WHAT IS EXPECTED: Nothing is needed except the lines below that run from the one with "handler_good v d m (MkHandler" through the one with "rewrite <-fill_fst in Hsame, Hsd.", repeated exactly.

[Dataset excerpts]
'''

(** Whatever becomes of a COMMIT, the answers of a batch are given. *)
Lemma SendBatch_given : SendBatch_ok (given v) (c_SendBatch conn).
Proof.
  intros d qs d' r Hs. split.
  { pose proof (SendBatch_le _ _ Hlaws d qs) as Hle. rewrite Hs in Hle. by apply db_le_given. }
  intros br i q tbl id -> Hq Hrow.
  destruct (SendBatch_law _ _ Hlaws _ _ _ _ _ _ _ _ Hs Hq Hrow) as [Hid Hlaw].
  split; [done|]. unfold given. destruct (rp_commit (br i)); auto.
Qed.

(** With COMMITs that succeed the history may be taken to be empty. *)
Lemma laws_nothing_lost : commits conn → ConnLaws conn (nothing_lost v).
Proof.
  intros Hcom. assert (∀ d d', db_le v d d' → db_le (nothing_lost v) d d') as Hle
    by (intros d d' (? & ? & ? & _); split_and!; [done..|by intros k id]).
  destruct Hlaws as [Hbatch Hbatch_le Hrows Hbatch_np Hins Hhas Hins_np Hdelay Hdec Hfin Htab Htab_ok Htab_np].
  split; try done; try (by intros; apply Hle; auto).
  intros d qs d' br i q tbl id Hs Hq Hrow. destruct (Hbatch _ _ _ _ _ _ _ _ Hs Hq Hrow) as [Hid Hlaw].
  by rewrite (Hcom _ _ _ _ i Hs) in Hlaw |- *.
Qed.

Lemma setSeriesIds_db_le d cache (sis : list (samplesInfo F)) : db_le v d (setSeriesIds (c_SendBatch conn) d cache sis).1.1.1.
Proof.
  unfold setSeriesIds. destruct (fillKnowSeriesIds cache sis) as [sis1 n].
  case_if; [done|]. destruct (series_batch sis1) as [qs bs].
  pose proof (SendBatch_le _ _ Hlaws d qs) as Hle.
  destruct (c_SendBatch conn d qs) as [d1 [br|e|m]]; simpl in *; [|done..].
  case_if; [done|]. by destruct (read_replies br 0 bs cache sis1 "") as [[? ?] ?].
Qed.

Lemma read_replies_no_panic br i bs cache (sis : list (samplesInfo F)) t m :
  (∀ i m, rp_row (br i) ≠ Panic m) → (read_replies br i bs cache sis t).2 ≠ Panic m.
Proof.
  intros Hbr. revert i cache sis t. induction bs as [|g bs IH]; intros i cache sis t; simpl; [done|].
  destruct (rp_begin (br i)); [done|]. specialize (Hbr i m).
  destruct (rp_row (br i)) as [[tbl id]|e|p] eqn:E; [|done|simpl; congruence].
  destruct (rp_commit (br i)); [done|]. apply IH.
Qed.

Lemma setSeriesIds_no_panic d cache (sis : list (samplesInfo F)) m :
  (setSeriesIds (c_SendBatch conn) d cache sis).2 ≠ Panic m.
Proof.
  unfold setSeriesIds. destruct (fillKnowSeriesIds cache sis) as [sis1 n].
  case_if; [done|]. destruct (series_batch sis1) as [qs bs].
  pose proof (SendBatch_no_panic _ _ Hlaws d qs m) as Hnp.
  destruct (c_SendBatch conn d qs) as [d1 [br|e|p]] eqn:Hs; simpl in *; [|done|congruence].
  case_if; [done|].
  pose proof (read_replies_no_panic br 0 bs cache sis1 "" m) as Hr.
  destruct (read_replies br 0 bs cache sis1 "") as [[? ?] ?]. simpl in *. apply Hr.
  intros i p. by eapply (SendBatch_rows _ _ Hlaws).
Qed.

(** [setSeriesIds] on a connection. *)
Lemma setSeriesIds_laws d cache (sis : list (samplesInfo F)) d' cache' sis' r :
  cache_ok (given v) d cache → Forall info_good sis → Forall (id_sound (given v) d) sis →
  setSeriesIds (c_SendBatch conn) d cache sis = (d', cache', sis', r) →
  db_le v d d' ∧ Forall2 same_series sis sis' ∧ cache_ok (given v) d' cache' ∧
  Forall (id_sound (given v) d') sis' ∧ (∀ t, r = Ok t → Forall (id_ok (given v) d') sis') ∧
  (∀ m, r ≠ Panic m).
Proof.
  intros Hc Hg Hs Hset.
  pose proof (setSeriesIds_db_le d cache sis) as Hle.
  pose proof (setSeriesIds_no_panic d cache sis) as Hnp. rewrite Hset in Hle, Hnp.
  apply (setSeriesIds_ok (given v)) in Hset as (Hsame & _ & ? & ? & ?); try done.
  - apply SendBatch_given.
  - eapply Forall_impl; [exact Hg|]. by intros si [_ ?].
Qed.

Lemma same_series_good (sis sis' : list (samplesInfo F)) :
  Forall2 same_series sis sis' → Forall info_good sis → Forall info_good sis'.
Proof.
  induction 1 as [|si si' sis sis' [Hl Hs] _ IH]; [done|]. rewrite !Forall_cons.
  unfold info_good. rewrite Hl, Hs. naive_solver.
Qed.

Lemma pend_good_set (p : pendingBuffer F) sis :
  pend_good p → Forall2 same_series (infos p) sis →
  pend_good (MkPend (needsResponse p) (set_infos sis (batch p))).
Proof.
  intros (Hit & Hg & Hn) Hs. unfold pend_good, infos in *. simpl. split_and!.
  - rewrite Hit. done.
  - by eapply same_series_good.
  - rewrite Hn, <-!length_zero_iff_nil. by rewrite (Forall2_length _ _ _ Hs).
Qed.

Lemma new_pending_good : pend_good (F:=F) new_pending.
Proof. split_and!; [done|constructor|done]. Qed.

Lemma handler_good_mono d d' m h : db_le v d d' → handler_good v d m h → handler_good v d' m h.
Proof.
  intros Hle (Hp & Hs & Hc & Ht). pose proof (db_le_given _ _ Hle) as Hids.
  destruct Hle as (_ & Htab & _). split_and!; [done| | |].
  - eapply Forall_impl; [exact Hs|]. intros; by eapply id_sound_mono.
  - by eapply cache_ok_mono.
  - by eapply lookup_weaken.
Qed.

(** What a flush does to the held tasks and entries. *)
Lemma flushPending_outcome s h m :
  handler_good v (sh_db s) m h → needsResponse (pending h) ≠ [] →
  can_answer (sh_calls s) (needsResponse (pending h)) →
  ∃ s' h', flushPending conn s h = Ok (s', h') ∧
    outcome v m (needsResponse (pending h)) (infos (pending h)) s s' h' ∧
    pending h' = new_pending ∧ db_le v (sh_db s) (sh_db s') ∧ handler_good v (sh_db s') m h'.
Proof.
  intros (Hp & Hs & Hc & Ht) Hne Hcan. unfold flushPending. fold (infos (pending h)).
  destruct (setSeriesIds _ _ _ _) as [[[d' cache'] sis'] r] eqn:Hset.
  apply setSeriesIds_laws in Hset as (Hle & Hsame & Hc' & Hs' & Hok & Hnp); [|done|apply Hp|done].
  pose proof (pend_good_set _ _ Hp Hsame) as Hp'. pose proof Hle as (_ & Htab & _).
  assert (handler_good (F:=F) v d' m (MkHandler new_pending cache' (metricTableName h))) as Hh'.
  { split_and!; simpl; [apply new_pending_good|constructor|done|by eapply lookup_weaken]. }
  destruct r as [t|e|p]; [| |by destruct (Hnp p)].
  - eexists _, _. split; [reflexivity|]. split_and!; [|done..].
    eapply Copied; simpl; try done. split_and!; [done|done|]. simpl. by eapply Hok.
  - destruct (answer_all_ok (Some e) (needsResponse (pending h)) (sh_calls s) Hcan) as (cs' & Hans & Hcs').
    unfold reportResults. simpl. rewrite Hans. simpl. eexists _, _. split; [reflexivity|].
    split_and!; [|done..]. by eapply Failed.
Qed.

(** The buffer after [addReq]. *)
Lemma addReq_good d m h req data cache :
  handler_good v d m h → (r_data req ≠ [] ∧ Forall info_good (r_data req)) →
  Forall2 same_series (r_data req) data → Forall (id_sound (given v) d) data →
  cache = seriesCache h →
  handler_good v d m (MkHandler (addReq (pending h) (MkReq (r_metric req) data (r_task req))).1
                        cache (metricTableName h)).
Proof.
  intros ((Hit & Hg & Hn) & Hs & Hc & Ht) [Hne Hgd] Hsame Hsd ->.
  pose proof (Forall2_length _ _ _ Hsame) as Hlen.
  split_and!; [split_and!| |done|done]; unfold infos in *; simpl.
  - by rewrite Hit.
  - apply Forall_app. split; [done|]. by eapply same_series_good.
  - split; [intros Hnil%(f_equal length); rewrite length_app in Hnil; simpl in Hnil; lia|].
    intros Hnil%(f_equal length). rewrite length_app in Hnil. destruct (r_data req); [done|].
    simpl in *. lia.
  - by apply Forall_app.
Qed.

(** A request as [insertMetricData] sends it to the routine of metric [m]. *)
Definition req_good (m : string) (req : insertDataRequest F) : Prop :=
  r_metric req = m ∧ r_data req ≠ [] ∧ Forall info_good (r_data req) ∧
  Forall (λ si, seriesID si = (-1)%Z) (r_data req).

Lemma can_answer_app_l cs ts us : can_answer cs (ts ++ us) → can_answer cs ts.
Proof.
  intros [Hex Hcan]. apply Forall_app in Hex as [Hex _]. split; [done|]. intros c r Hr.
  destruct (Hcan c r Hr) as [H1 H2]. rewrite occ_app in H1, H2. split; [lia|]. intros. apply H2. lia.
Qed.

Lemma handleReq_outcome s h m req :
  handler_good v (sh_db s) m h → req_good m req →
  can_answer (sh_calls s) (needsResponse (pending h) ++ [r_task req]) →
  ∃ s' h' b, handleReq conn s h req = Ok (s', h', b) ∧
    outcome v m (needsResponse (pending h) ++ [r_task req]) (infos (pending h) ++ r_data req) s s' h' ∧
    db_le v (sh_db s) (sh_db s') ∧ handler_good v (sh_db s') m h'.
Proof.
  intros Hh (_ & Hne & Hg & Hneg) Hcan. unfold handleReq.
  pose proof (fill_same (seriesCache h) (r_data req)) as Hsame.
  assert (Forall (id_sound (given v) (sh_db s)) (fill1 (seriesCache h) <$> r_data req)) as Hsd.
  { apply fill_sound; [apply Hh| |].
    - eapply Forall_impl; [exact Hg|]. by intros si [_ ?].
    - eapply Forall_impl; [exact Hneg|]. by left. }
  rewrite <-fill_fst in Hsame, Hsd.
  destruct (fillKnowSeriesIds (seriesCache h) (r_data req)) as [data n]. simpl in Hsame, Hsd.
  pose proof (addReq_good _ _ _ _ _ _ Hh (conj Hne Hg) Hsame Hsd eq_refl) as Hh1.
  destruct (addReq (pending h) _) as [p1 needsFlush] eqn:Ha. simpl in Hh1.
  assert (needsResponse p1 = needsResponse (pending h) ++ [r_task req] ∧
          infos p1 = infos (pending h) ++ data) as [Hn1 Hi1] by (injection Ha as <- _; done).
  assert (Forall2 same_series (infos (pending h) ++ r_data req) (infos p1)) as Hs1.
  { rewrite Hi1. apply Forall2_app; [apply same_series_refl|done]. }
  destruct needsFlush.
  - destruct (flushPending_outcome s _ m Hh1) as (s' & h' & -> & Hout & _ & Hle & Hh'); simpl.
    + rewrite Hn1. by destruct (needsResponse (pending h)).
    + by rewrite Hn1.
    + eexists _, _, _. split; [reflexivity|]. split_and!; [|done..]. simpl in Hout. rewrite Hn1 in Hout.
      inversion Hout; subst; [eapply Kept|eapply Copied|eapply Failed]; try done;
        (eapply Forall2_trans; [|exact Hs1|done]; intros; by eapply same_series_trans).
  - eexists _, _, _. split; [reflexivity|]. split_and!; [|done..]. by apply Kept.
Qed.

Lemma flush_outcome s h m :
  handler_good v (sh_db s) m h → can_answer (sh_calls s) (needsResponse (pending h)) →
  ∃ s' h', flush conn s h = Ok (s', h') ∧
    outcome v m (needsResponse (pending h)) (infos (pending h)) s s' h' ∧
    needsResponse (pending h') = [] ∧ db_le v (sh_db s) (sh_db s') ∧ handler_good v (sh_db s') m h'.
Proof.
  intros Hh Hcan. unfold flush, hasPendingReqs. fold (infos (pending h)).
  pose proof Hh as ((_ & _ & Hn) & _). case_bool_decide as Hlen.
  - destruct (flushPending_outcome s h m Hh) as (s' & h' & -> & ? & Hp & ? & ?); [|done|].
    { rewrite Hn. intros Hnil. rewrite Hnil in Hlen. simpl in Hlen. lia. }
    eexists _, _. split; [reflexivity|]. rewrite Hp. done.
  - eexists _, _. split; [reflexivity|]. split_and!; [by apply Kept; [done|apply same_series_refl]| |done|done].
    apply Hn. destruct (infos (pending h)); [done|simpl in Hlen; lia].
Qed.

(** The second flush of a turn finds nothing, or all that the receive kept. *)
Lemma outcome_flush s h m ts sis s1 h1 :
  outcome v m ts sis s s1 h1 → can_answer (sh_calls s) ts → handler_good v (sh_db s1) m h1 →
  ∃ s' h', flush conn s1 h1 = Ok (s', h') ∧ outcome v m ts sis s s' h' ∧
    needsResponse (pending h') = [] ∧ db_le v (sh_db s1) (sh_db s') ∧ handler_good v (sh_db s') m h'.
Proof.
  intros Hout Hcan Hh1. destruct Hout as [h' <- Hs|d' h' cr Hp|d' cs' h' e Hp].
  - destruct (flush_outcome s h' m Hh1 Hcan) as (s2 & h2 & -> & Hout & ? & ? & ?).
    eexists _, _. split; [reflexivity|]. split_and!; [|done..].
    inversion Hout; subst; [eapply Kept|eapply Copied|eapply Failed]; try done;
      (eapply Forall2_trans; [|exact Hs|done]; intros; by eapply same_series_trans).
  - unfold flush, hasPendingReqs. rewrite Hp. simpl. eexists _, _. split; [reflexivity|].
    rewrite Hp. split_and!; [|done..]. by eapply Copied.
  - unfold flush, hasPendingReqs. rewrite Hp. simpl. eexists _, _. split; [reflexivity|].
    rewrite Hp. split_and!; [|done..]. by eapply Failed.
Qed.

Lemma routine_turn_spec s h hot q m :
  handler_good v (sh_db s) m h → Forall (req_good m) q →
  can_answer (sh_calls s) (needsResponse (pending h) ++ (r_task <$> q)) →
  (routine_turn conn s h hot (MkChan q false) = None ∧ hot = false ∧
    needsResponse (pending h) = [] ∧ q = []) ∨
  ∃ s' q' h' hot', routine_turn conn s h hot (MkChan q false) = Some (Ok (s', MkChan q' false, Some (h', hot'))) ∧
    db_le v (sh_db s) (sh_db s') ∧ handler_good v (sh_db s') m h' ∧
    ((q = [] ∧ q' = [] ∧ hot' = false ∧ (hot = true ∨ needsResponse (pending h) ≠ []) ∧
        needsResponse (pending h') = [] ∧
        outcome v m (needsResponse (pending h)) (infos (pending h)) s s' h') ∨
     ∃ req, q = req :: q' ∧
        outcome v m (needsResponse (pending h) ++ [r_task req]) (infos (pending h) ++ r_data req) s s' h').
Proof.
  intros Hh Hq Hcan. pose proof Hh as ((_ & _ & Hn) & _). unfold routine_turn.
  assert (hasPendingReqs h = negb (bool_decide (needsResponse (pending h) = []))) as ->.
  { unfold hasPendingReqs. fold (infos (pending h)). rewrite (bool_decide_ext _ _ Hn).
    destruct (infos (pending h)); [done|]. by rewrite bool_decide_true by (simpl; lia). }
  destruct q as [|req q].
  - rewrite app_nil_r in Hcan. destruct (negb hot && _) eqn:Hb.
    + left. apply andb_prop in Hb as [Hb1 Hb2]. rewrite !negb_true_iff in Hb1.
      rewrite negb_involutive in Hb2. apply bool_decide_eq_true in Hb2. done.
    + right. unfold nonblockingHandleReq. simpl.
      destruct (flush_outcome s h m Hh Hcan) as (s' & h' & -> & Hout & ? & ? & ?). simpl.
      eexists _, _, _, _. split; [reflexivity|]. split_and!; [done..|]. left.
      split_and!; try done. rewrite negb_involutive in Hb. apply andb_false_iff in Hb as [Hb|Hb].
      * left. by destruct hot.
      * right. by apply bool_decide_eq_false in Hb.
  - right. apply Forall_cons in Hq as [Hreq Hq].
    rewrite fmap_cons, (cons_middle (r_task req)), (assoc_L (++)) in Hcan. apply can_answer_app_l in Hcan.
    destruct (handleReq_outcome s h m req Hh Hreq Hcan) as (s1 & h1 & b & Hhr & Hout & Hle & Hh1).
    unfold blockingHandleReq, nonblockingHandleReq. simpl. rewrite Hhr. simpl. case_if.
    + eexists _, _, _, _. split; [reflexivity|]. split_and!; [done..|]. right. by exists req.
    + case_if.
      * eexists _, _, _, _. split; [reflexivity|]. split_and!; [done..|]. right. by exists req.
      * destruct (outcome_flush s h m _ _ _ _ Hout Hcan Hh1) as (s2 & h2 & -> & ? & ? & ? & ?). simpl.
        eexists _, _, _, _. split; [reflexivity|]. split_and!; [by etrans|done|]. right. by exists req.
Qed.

'''

WORKED SOLUTION:
  handler_good v d m (MkHandler (addReq (pending h) (MkReq (r_metric req) data (r_task req))).1
                        cache (metricTableName h)).
Proof.
  intros ((Hit & Hg & Hn) & Hs & Hc & Ht) [Hne Hgd] Hsame Hsd ->.
  pose proof (Forall2_length _ _ _ Hsame) as Hlen.
  split_and!; [split_and!| |done|done]; unfold infos in *; simpl.
  - by rewrite Hit.
  - apply Forall_app. split; [done|]. by eapply same_series_good.
  - split; [intros Hnil%(f_equal length); rewrite length_app in Hnil; simpl in Hnil; lia|].
    intros Hnil%(f_equal length). rewrite length_app in Hnil. destruct (r_data req); [done|].
    simpl in *. lia.
  - by apply Forall_app.
Qed.

(** A request as [insertMetricData] sends it to the routine of metric [m]. *)
Definition req_good (m : string) (req : insertDataRequest F) : Prop :=
  r_metric req = m ∧ r_data req ≠ [] ∧ Forall info_good (r_data req) ∧
  Forall (λ si, seriesID si = (-1)%Z) (r_data req).

Lemma can_answer_app_l cs ts us : can_answer cs (ts ++ us) → can_answer cs ts.
Proof.
  intros [Hex Hcan]. apply Forall_app in Hex as [Hex _]. split; [done|]. intros c r Hr.
  destruct (Hcan c r Hr) as [H1 H2]. rewrite occ_app in H1, H2. split; [lia|]. intros. apply H2. lia.
Qed.

Lemma handleReq_outcome s h m req :
  handler_good v (sh_db s) m h → req_good m req →
  can_answer (sh_calls s) (needsResponse (pending h) ++ [r_task req]) →
  ∃ s' h' b, handleReq conn s h req = Ok (s', h', b) ∧
    outcome v m (needsResponse (pending h) ++ [r_task req]) (infos (pending h) ++ r_data req) s s' h' ∧
    db_le v (sh_db s) (sh_db s') ∧ handler_good v (sh_db s') m h'.
Proof.
  intros Hh (_ & Hne & Hg & Hneg) Hcan. unfold handleReq.
  pose proof (fill_same (seriesCache h) (r_data req)) as Hsame.
  assert (Forall (id_sound (given v) (sh_db s)) (fill1 (seriesCache h) <$> r_data req)) as Hsd.
  { apply fill_sound; [apply Hh| |].
    - eapply Forall_impl; [exact Hg|]. by intros si [_ ?].
    - eapply Forall_impl; [exact Hneg|]. by left. }
  rewrite <-fill_fst in Hsame, Hsd.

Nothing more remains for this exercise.